[Brief] Write out, character for character, the line containing "(Hc (trailing_failures ps)" and all lines after it up to the end of the listing.

[The input]
(** The backend counts as healthy exactly while fewer than
    [failure_threshold] probes in a row have failed, and one probe that passes
    makes it healthy again. *)
Lemma health_follows_failures `{Build} config ps :
  active_enabled config = true → 1 ≤ hc_failure_threshold config →
  Z.of_nat (length ps) < two32 →
  run_checks config hc_new ps
  = Ret (Hc (trailing_failures ps)
            (negb (hc_failure_threshold config <=? trailing_failures ps))).
Proof.
  intros Hen Ht. induction ps as [|p ps IH] using rev_ind; intros Hl.
  - unfold run_checks, trailing_failures, hc_new. simpl.
    destruct (Z.leb_spec (hc_failure_threshold config) 0); [lia|done].
  - rewrite length_app in Hl. simpl in Hl. unfold run_checks in *. rewrite ofoldl_app, IH by lia.
    pose proof (trailing_failures_bound ps). rewrite trailing_failures_snoc. simpl.
    unfold check. rewrite Hen. cbn [negb]. destruct p.
    + simpl. destruct (Z.leb_spec (hc_failure_threshold config) 0); [lia|done].
    + simpl. rewrite u32_add_fits by (unfold two32 in *; lia). cbn [mbind outcome_bind].
      unfold atomic_add. rewrite Z.mod_small by (unfold two32 in *; lia). simpl. do 2 f_equal.
      destruct (Z.leb_spec (hc_failure_threshold config) (trailing_failures ps + 1)); simpl; [done|].
      destruct (Z.leb_spec (hc_failure_threshold config) (trailing_failures ps)); simpl; [lia|done].
Qed.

[Response below]
  = Ret (Hc (trailing_failures ps)
            (negb (hc_failure_threshold config <=? trailing_failures ps))).
Proof.
  intros Hen Ht. induction ps as [|p ps IH] using rev_ind; intros Hl.
  - unfold run_checks, trailing_failures, hc_new. simpl.
    destruct (Z.leb_spec (hc_failure_threshold config) 0); [lia|done].
  - rewrite length_app in Hl. simpl in Hl. unfold run_checks in *. rewrite ofoldl_app, IH by lia.
    pose proof (trailing_failures_bound ps). rewrite trailing_failures_snoc. simpl.
    unfold check. rewrite Hen. cbn [negb]. destruct p.
    + simpl. destruct (Z.leb_spec (hc_failure_threshold config) 0); [lia|done].
    + simpl. rewrite u32_add_fits by (unfold two32 in *; lia). cbn [mbind outcome_bind].
      unfold atomic_add. rewrite Z.mod_small by (unfold two32 in *; lia). simpl. do 2 f_equal.
      destruct (Z.leb_spec (hc_failure_threshold config) (trailing_failures ps + 1)); simpl; [done|].
      destruct (Z.leb_spec (hc_failure_threshold config) (trailing_failures ps)); simpl; [lia|done].
Qed.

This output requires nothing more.